Tomaž Šalamun
Two poems translated from the Slovenian by Brian Henry
God’s Gums
Let’s say that ants with long eyelashes
darted out of the begonias.
There are no such eyelashes. There are no ants
that would dart from begonias. The very start is
already squeezed. Ants are always composed of
brown hills. They’re undercut and you don’t
know how the hoses, pipes, highways—
they certainly need them for the flow—spurt to
the other half of the axis. God’s gums
show up at crossings. Sometimes workers
on bridges were injected into the concrete.

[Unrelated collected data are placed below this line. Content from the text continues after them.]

(** * HashMap.h: an insertion-ordered chained hash table

    Shallow embedding of [src/HashMap.h] (class [HashMap<KeyType, ValueType,
    Hash>] and its node type [HashMapNode]) and proofs of its specification.

    Modelling conventions.

    - A [std::shared_ptr<Node>] is an address [loc] into a node store
      ([heap]); the bucket chains and the order sequence hold addresses, so a
      node reached through a chain and through the sequence is the same
      object, and a write through one path is seen through the other.
    - A [std::list<pNode>] is a [list loc]; a [std::vector<BucketType>] is a
      [list (list loc)] indexed with stdpp's [!!].
    - A [std::list<pNode>::iterator] into [nodes_sequence] is [Pos p], the
      cell holding pointer [p], or [PastEnd].  Every cell of the sequence is
      created by [_insert] for a freshly allocated node, so a cell is
      identified by the pointer it holds.
    - Every operation is a computation in the monad [M] over the object state:
      it returns normally ([Ret]), throws a C++ exception ([Throw]) or has
      undefined behaviour ([Undefined]: indexing a vector out of range,
      [pop_front] on an empty list, dereferencing a dangling pointer or an
      invalid iterator, [%] by zero).
    - [std::make_shared] takes the next unused address.  The store keeps a
      node after its last pointer is destroyed; no pointer to it is left in
      the object, so the released storage is never looked at.
    - [size_t] values are in [N] without wrap-around: [sz] counts live nodes
      and [capacity] counts allocated buckets, each of which occupies at least
      16 bytes of a 64-bit address space, so neither [++sz] nor
      [capacity *= 2] can reach [2^64] ([reachable_no_wrap]).
    - [operator==] on keys is a decidable equality and the hash function
      object is a function of the key.
    - [double] arithmetic: [capacity] is a power of two and [sz < 2^53], so
      the quotient [sz / capacity] is computed exactly; the constant [0.7] is
      the binary64 number [3152519739159347 / 2^52] and [0.7 / 4] is exactly
      [3152519739159347 / 2^54].  The two comparisons of [check_load_factor]
      are therefore comparisons of exact rationals, cross-multiplied
      ([load_factor_ge_max_decimal] and [load_factor_le_quarter_decimal]
      relate them to the decimal thresholds 0.70 and 0.175). *)

From Stdlib Require Import NArith Lia.
From stdpp Require Import base decidable option numbers list gmap strings.

#[local] Set Warnings "-clear-no-such-hyp".
Local Open Scope N_scope.
(** * Domain layer of the user-management application

    A shallow embedding of the TypeScript domain layer
    ([core/domain]: the [User] entity, the domain errors, the repository
    interface and the five use cases) together with the JavaScript
    primitives it relies on (strings as sequences of UTF-16 code units,
    [String.prototype.trim], anchored regular expressions, numbers,
    [Date] and its ISO-8601 text form, single-shot observables). *)

From Stdlib Require Import ZArith NArith QArith Lia List String Ascii.
From Stdlib Require Import DecimalString DecimalN DecimalPos.
From stdpp Require Import gmap strings list.
Close Scope Q_scope.

(* ===================================================================== *)
(** * Part I: definitions *)
(* ===================================================================== *)

(** ** JavaScript strings *)

(** A JavaScript string is a finite sequence of UTF-16 code units. *)
Definition jsstring : Type := list N.

(** Literal of the source text (all literals of the domain layer are ASCII). *)
Definition str (s : string) : jsstring :=
  List.map N_of_ascii (list_ascii_of_string s).

(** String concatenation, as in a template literal. *)
Definition strcat (a b : jsstring) : jsstring := a ++ b.

(** [s.length] *)
Definition strlen (s : jsstring) : Z := Z.of_nat (List.length s).

(** Equality test on strings ([===]). *)
Definition str_eqb (a b : jsstring) : bool :=
  bool_decide (a = b).

(** The code units ECMAScript calls WhiteSpace or LineTerminator: exactly
    the set removed by [trim()] and matched by the class escape [\s]. *)
Definition isWhiteSpace (c : N) : bool :=
  ((9 <=? c) && (c <=? 13) || (c =? 32) || (c =? 160) || (c =? 5760)
   || ((8192 <=? c) && (c <=? 8202)) || (c =? 8232) || (c =? 8233)
   || (c =? 8239) || (c =? 8287) || (c =? 12288) || (c =? 65279))%N.

(** [a-zA-Z] *)
Definition isAsciiLetter (c : N) : bool :=
  ((97 <=? c) && (c <=? 122) || (65 <=? c) && (c <=? 90))%N.

Fixpoint trimStart (s : jsstring) : jsstring :=
  match s with
  | c :: rest => if isWhiteSpace c then trimStart rest else s
  | [] => []
  end.

Definition trimEnd (s : jsstring) : jsstring :=
  List.rev (trimStart (List.rev s)).

(** [s.trim()] *)
Definition trim (s : jsstring) : jsstring := trimEnd (trimStart s).

(** ** Regular expressions

    The two regular expressions of the domain layer are anchored at both
    ends ([^...$]) and used only through [test], so [test] is membership of
    the whole string in the language of the pattern; it is decided with
    Brzozowski derivatives. *)
Module RegExp.

Inductive t : Type :=
| Void                      (* matches nothing *)
| Eps                       (* the empty string *)
| Class (p : N -> bool)     (* one code unit of a character class *)
| Seq (r1 r2 : t)
| Alt (r1 r2 : t)
| Star (r : t).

One worker: he collapsed. A wet mane filled
his helmet and the body under it. There are
gas rods in cathedrals. The refraction of light
embedded in a stained glass window. Boxers
with too shiny flesh weren’t on the scene
back then. Daisies will whirl.
Pigeons rush to the ledge. They need
wings outside. The Holy Spirit is dipped
in basalt. God’s gums no longer conceal this.

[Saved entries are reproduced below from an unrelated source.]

(** [validateInput] runs all seven tests whatever the others found: the
    reported list is the fixed sequence of the seven messages (zipCode,
    tariffLine, deductibleAmount, claims negative, claims above 10,
    effectiveDate, coverageAmount) with exactly the messages of the tests
    that fired kept, in that order, and [valid] is true iff nothing was
    reported.  (The tests are the conditions of the code; whether they are
    the rules of the specification is another matter, see C2 and C4.) *)
Lemma fired_tests_reported_in_order (params : LiabilityConfiguration) :
  reported (validateInput params) = map snd (filter fst (checks params))
  /\ map snd (checks params) = check_order
  /\ (forall c, In c (checks params) ->
        (In (snd c) (reported (validateInput params)) <-> fst c = true))
  /\ (valid (validateInput params) = true <->
        reported (validateInput params) = []).
Proof.
  rewrite reported_validateInput.
  split; [apply collect_errors_filter |].
  split; [reflexivity |].
  split.
  - intros c Hc. apply check_message_reported. exact Hc.
  - apply valid_validateInput.
Qed.

(** A request is valid exactly when none of the seven tests fires. *)
Lemma valid_seven_tests (params : LiabilityConfiguration) :
  valid (validateInput params) = true <->
  bad_zipCode params = false
  /\ bad_tariffLine params = false
  /\ bad_deductibleAmount params = false
  /\ claims_negative params = false
  /\ claims_exceed params = false
  /\ bad_effectiveDate params = false
  /\ bad_coverageAmount params = false.
Proof.
  rewrite valid_validateInput, collect_errors_filter. unfold checks.
  split_checks params; simpl; split; intros Hx;
    try reflexivity; try discriminate;
    try (repeat split; reflexivity);
    decompose [and] Hx; discriminate.
Qed.

(** *** [calculateQuote]: the two paths *)

Lemma calculateQuote_invalid (params : LiabilityConfiguration) (w : World) :
  valid (validateInput params) = false ->
  calculateQuote params w =
  (Threw (ValidationError "Invalid parameters" (Some (collect_errors params))), w).
Proof.
  intros Hv. unfold calculateQuote.
  rewrite errors_validateInput, Hv. reflexivity.
Qed.

Lemma calculateQuote_valid (params : LiabilityConfiguration) (w : World) :
  valid (validateInput params) = true ->
  exists q,
    calculateQuote params w =
    (Returned q, mkWorld (2 + clock_reads w) (1 + random_draws w))
    /\ monthlyPremium q = round2 (raw_monthlyPremium params)
    /\ annualPremium q = round2 (mul (raw_monthlyPremium params) (ofZ 12))
    /\ coverageSum q = resolve_coverage params
    /\ extensions q = build_extensions params.
Proof.
  intros Hv. unfold calculateQuote. rewrite Hv. simpl.
  eexists. split; [reflexivity |]. simpl. repeat split.
Qed.

(** What a passed validation tells about the priced fields. *)
Lemma valid_priced_fields (params : LiabilityConfiguration) :
  valid (validateInput params) = true ->
  In (tariffLine params) ["basic"; "comfort"; "premium"]
  /\ In (deductibleAmount params) [0; 150; 300; 500]
  /\ (lt (numberOfClaims params) (ofZ 0) = false
      /\ gt (numberOfClaims params) (ofZ 10) = false).
Proof.
  intros Hv. apply valid_seven_tests in Hv.
  destruct Hv as [_ [Ht [Hd [Hn [He _]]]]].
  split; [| split; [| split; [exact Hn | exact He]]].
  - unfold bad_tariffLine in Ht. apply negb_false_iff in Ht.
    unfold includes_str in Ht. apply existsb_exists in Ht.
    destruct Ht as [x [HIn Heq]]. apply String.eqb_eq in Heq. subst x.
    exact HIn.
  - unfold bad_deductibleAmount in Hd. apply negb_false_iff in Hd.
    unfold includes_Z in Hd. apply existsb_exists in Hd.
    destruct Hd as [x [HIn Heq]]. apply Z.eqb_eq in Heq. subst x.
    exact HIn.
Qed.

(** After validation both tariff tables and the discount table have the
    key that [calculateQuote] looks up. *)
Lemma valid_tariff_in_tables (params : LiabilityConfiguration) :
  valid (validateInput params) = true ->
  get_str coverageAmounts (tariffLine params) <> None
  /\ get_str basePremiums (tariffLine params) <> None
  /\ get_Z deductibleDiscounts (deductibleAmount params) <> None.
Proof.
  intros Hv. destruct (valid_priced_fields params Hv) as [Ht [Hd _]].
  simpl in Ht, Hd.
  repeat split.
  - decompose [or] Ht; try contradiction;
      match goal with Hx : _ = tariffLine params |- _ => rewrite <- Hx end;
      discriminate.
  - decompose [or] Ht; try contradiction;
      match goal with Hx : _ = tariffLine params |- _ => rewrite <- Hx end;
      discriminate.
  - decompose [or] Hd; try contradiction;
      match goal with Hx : _ = deductibleAmount params |- _ => rewrite <- Hx end;
      discriminate.
Qed.

(** C3: [calculateQuote] throws exactly when [validateInput] reports the
    request invalid; what it throws is then a [ValidationError] whose details
    are the error array of [validateInput], unchanged and in order, and the
    world is left as it was (no clock reading, no random draw: the pricing
    part has not run, and no quote exists).  When the request is valid,
    [calculateQuote] returns a quote. *)
Theorem C3_calculateQuote_throws_iff_invalid
  (params : LiabilityConfiguration) (w : World) :
  (valid (validateInput params) = false <->
     calculateQuote params w =
     (Threw (ValidationError "Invalid parameters"
                             (errors (validateInput params))), w))
  /\ (valid (validateInput params) = true <->
       exists q w', calculateQuote params w = (Returned q, w'))
  /\ (forall e w', calculateQuote params w = (Threw e, w') ->
       e = ValidationError "Invalid parameters"
                           (Some (reported (validateInput params)))
       /\ reported (validateInput params) <> []
       /\ w' = w).
Proof.
  assert (Herr : errors (validateInput params) =
                 if valid (validateInput params) then None
                 else Some (reported (validateInput params))).
  { rewrite reported_validateInput. apply errors_validateInput. }
  destruct (valid (validateInput params)) eqn:Hv.
  - destruct (calculateQuote_valid params w Hv) as [q [Hq _]].
    split; [| split].
    + split; [discriminate | rewrite Hq; discriminate].
    + split; [intros _; exists q; eexists; exact Hq | reflexivity].
    + intros e w' He. rewrite Hq in He. discriminate.
  - pose proof (calculateQuote_invalid params w Hv) as Ht.
    rewrite <- reported_validateInput in Ht.
    split; [| split].
    + split; [intros _; rewrite Herr; exact Ht | reflexivity].
    + split; [discriminate |].
      intros [q [w' Hq]]. rewrite Ht in Hq. discriminate.
    + intros e w' He. rewrite Ht in He. inversion He; subst.
      split; [reflexivity | split; [| reflexivity]].
      rewrite reported_validateInput. intros Hnil.
      apply valid_validateInput in Hnil. congruence.
Qed.

(** Every message of the validator is a non-empty string, so a non-empty
    error array joins to a non-empty string. *)
Lemma join_collect_errors_truthy (params : LiabilityConfiguration) :
  collect_errors params <> [] ->
  truthy_str (join ", " (collect_errors params)) = true.
Proof.
  rewrite collect_errors_filter. unfold checks.
  split_checks params; simpl; intros Hne; try reflexivity; congruence.
Qed.
(** C1. On a document that holds no marker container yet, a scan followed
    by [afterPrint] gives back the document, node for node and character
    for character, and neither of them throws.  In between, every text
    node below the root of the scan whose value contains a placeholder
    and whose parent is not skipped is a [span] of class
    [print-fillers-wrapper] whose [data-original] attribute holds the
    value of the text node; [afterPrint] puts a text node with that value
    in its place. *)
Theorem scan_then_afterPrint (w : world) (root : option path) :
  paths_where is_marker (dom w) = [] →
  ∃ w1 w2,
    scan root w = (w1, Ok ()) ∧
    afterPrint w1 = (w2, Ok ()) ∧
    dom w2 = dom w ∧
    ∀ r p text t a s ks,
      root = Some r → is_below r p = true →
      node_at p (dom w) = Some (Text text) →
      node_at (removelast p) (dom w) = Some (Elem t a s ks) →
      skipped t = false →
      contains_placeholder text →
      (∃ kids, node_at p (dom w1)
               = Some (Elem (str "span") (wrapper_attrs text) [] kids)) ∧
      (node_at p (dom w1) ≫= original_of) = Some text ∧
      node_at p (dom w2) = Some (Text text).
Proof.
  intros Hfree.
  assert (Hmark : is_marker (dom w) = false).
  { destruct (dom w) as [| |t a s ks]; try done.
    by apply paths_where_nil in Hfree as [Hf _]. }
  assert (Hrev : revertible (dom w) = false).
  { unfold revertible. by rewrite Hmark. }
  destruct root as [r|].
  - destruct (scan_run r w) as (c & Hscan). rewrite Hscan.
    eexists _, _. split; [done|]. rewrite afterPrint_run. cbn [dom].
    assert (revertible (alter_at scan_root r (dom w)) = false) as ->.
    { unfold revertible. by rewrite is_marker_scanned, Hmark. }
    split; [done|]. cbn [set_dom dom]. rewrite revert_scanned by done.
    split; [done|].
    intros r' p text t a s ks [= <-] Hb Hn Hpar Hskip Hph.
    assert (Hp : p ≠ []).
    { apply is_below_app in Hb as (q & Hq & ->). by destruct r, q. }
    rewrite (node_at_scanned _ _ _ text t a s ks) by done.
    apply has_match_contains in Hph.
    rewrite Hb, accept_text_match, Hskip by done. simpl.
    destruct (replace_value_cases text) as [[_ Hno]|(ps & -> & _)];
      [congruence|].
    split_and!; [by eexists|done|done].
  - rewrite scan_run_None. eexists _, _. split; [done|].
    rewrite afterPrint_run. cbn [log_warning dom]. rewrite Hrev.
    split; [done|]. cbn [set_dom dom].
    rewrite revert_tree_free
      by (by apply (paths_where_mono _ _ _ revertible_is_marker)).
    split; [done|]. by intros r p text t a s ks [=].
Qed.
(** The loop walks over passed-over statements at the end of the frame
    and leaves nothing of them in the body. *)
Lemma parse_body_loop_skip (self : KernelNodeVisitor) (fuel : nat)
    (tl : list node) :
  forall rest k body last_ast s ctx below,
    self_context s = Some ctx ->
    node_stack ctx = below ++ [rest ++ tl] ->
    forallb passed_over tl = true ->
    parse_body_loop (visit self (S fuel)) (List.length tl + k) body last_ast s
    = parse_body_loop (visit self (S fuel)) k body
        (match tl with [] => last_ast | x :: _ => Some x end)
        (with_context (with_node_stack (below ++ [rest]) ctx) s).
Proof.
  induction tl as [|x tl IH] using rev_ind;
    intros rest k body last_ast s ctx below Hctx Hns Hpo.
  - rewrite app_nil_r in Hns. rewrite <- Hns, with_node_stack_same.
    now rewrite (with_context_same _ _ Hctx).
  - rewrite forallb_app in Hpo. apply andb_prop in Hpo as [Htl Hx].
    simpl in Hx. rewrite andb_true_r in Hx.
    rewrite length_app. simpl List.length.
    replace (List.length tl + 1 + k)%nat with (S (List.length tl + k))
      by lia.
    rewrite app_assoc in Hns.
    rewrite (parse_body_loop_turn _ _ _ _ _ _ _ _ _ Hctx Hns).
    rewrite (bind_ok _ _ _ _ _ (visit_passed_over self fuel x _ Hx)).
    rewrite (IH rest k body (Some x)
               (with_context (with_node_stack (below ++ [rest ++ tl]) ctx) s)
               (with_node_stack (below ++ [rest ++ tl]) ctx)
               below eq_refl eq_refl Htl).
    f_equal. destruct tl; reflexivity.
Qed.

Lemma passed_over_rev (stmts : list node) :
  forallb passed_over stmts = true ->
  forallb passed_over (rev stmts) = true.
Proof.
  intros H. apply forallb_forall. intros x Hx. apply in_rev in Hx.
  revert x Hx. now apply forallb_forall.
Qed.

(** Leaving a function definition from the state the loop ends in. *)
Lemma leave_run (self : KernelNodeVisitor) (lineno : Z)
    (body : list node) (s : VState) (body_stmts : list stmt) :
  leave self lineno body_stmts (body_lowered self lineno body s)
  = (Ok (VFunction (lowered_function self lineno body_stmts)),
     left_state self lineno s).
Proof.
  unfold leave.
  erewrite bind_ok; [| apply get_context_run; reflexivity ].
  erewrite bind_ok;
    [| apply (pop_handle_var_run _ (session_handle_var_ctx s) pointer_var);
       reflexivity ].
  erewrite bind_ok;
    [| eapply modify_context_run; [ reflexivity | reflexivity ] ].
  reflexivity.
Qed.

(** A body of passed-over statements followed by the return of a name
    lowers, given fuel for its statements, to that return alone. *)
Lemma lowering_with_final_return (self : KernelNodeVisitor) (fuel : nat)
    (lineno : Z) (name : string) (stmts : list node)
    (return_lineno : Z) (id : string) (s : VState) :
  forallb passed_over stmts = true ->
  visit self (S (S (S (fuel + List.length stmts))))
        (FunctionDef lineno name
           (stmts ++ [Return (Some return_lineno) (Some (Name id))])) s
  = (Ok (VFunction
           (lowered_function self lineno
              [ReturnStmt None (Some (build_span self return_lineno))])),
     left_state self lineno s).
Proof.
  intros Hpo.
  set (R := Return (Some return_lineno) (Some (Name id))).
  set (K := S (fuel + List.length stmts)).
  rewrite visit_FunctionDef_S, visit_FunctionDef_enter.
  assert (Hloop :
            parse_body_loop (visit self (S K)) (S K) [] None
                            (entered self lineno (stmts ++ [R]) s)
            = (Ok ([ReturnStmt None (Some (build_span self return_lineno))],
                   Some R),
               body_lowered self lineno (stmts ++ [R]) s)).
  { set (v := visit self (S K)).
    replace (S K) with (List.length (rev stmts) + S (S fuel))%nat
      by (unfold K; rewrite length_rev; lia).
    subst v.
    erewrite parse_body_loop_skip
      with (rest := [R]) (below := [])
           (ctx := entered_context self lineno (stmts ++ [R]));
      [| reflexivity
       | unfold entered_context; simpl; rewrite rev_app_distr; reflexivity
       | apply passed_over_rev; exact Hpo ].
    erewrite parse_body_loop_turn with (frame := []) (x := R) (below := []);
      [| reflexivity | reflexivity ].
    erewrite bind_ok; [| apply visit_return_of_name_run ].
    cbv beta iota.
    erewrite parse_body_loop_done with (below := []);
      [| reflexivity | reflexivity ].
    reflexivity. }
  unfold parse_body.
  erewrite bind_ok; [| erewrite bind_ok; [| exact Hloop ]; reflexivity ].
  apply leave_run.
Qed.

It’s not possible to melt rainbows with spit.
Shirt
To tear a shirt and cleanse the soul is essential,
what makes language is accidental.
To burn Joanna Darško.
Jeanne d’Arc has a beak.
A rake stung the bees.
There were no power plants then.
The waters poured freely.
Fields, sweeping masses of soldiers, spears.

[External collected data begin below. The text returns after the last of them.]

(** Program start: [s_instance(nullptr)], the mutex free, nothing built. *)
Definition process_start : Process := mkProcess None false [] [].

(** ** [getInstance()] called by several threads *)

(** Where a thread stands in [getInstance()]. *)
Inductive Pc : Type :=
  | at_check
  | at_lock
  | at_recheck
  | at_new
  | at_initialize
  | at_unlock
  | at_return
  | returned (r : option nat).

(** One step of a thread; [None] when it cannot move: it waits for the
    mutex, or it has returned. *)
Definition thread_step (pr : Process) (c : Pc) : option (Process * Pc) :=
  match c with
  | at_check =>
      Some (pr, match s_instance pr with None => at_lock | Some _ => at_return end)
  | at_lock => pr' ← mutex_lock pr; Some (pr', at_recheck)
  | at_recheck =>
      Some (pr, match s_instance pr with None => at_new | Some _ => at_unlock end)
  | at_new => Some (construct pr, at_initialize)
  | at_initialize => pr' ← initialize pr; Some (pr', at_unlock)
  | at_unlock => Some (mutex_unlock pr, at_return)
  | at_return => Some (pr, returned (s_instance pr))
  | returned _ => None
  end.

(** A thread that runs alone for at most [fuel] steps. *)
Fixpoint thread_run (fuel : nat) (pr : Process) (c : Pc) : option (Process * Pc) :=
  match c, fuel with
  | returned _, _ => Some (pr, c)
  | _, O => None
  | _, S fuel' => '(pr', c') ← thread_step pr c; thread_run fuel' pr' c'
  end.

Record Config : Type := mkConfig {
  shared : Process;
  threads : list Pc
}.

(** Any thread that can move may take the next step. *)
Inductive step : Config → Config → Prop :=
  | step_thread (pr pr' : Process) (ts : list Pc) (i : nat) (c c' : Pc) :
      ts !! i = Some c →
      thread_step pr c = Some (pr', c') →
      step (mkConfig pr ts) (mkConfig pr' (<[i := c']> ts)).

(** Whether a thread standing at [c] holds the mutex. *)
Definition in_critical_section (c : Pc) : bool :=
  match c with
  | at_recheck | at_new | at_initialize | at_unlock => true
  | _ => false
  end.
Lemma dec32be_bswap l :
  length l = 4%nat -> words 8 l -> sph_dec32be l = sph_bswap32 (load_le l).
Proof.
  intros Hl Hw. pose proof (load_le_word l Hw) as Hx. pose proof (store_load_le l Hw) as Hs.
  rewrite Hl in Hx, Hs. rewrite <- Hs at 1. revert Hx. generalize (load_le l). intros x Hx.
  apply (word_eq 32); [auto 10 using sph_dec32be_word, Forall_cons with words|apply bswap32_word|].
  intros i Hi. unfold sph_dec32be. cbn [store_le nth]. unfold_bswap. byte_case i; bit_bytes.
Qed.

Lemma dec64be_bswap l :
  length l = 8%nat -> words 8 l -> sph_dec64be l = sph_bswap64 (load_le l).
Proof.
  intros Hl Hw. pose proof (load_le_word l Hw) as Hx. pose proof (store_load_le l Hw) as Hs.
  rewrite Hl in Hx, Hs. rewrite <- Hs at 1. revert Hx. generalize (load_le l). intros x Hx.
  apply (word_eq 64); [auto 10 using sph_dec64be_word, Forall_cons with words|apply bswap64_word|].
  intros i Hi. unfold sph_dec64be. cbn [store_le nth]. unfold_bswap. byte_case i; bit_bytes.
Qed.

(** ** Main results *)

(** The encoders and decoders of [sph_types.h] are inverse to each other,
    for both byte orders and all word sizes: decoding what was encoded gives
    the word back, and encoding what was decoded gives the bytes back. *)
Theorem sph_codec_roundtrip :
  (forall v, word 16 v -> sph_dec16be (sph_enc16be v) = v /\ sph_dec16le (sph_enc16le v) = v) /\
  (forall a b, word 8 a -> word 8 b ->
    sph_enc16be (sph_dec16be [a; b]) = [a; b] /\ sph_enc16le (sph_dec16le [a; b]) = [a; b]) /\
  (forall v, word 32 v -> sph_dec32be (sph_enc32be v) = v /\ sph_dec32le (sph_enc32le v) = v) /\
  (forall v, word 64 v -> sph_dec64be (sph_enc64be v) = v /\ sph_dec64le (sph_enc64le v) = v) /\
  (forall l, length l = 4%nat -> words 8 l ->
    sph_enc32be (sph_dec32be l) = l /\ sph_enc32le (sph_dec32le l) = l) /\
  (forall l, length l = 8%nat -> words 8 l ->
    sph_enc64be (sph_dec64be l) = l /\ sph_enc64le (sph_dec64le l) = l).
Proof.
  split; [apply sph_dec_enc16|]. split; [apply sph_enc_dec16|].
  repeat split; auto using sph_dec_enc32be, sph_dec_enc32le, sph_dec_enc64be, sph_dec_enc64le,
    sph_enc_dec32be, sph_enc_dec32le, sph_enc_dec64be, sph_enc_dec64le.
Qed.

Meister Eckhart uses the word
distant exactly like a Ljubljana
teenager uses far out.
I’d lick both of them out of freedom.
I’m licking both of them out of freedom.
They just point with a finger: there!
And there it chokes, uproots, God makes a waterfall over your head.
You lean a ladder on the air and it doesn’t fall.
You pump air with pins.
The earthworm is talented.
It went into the ear hair.
Where it wraps around the stem
like the tree in paradise around the Serpent.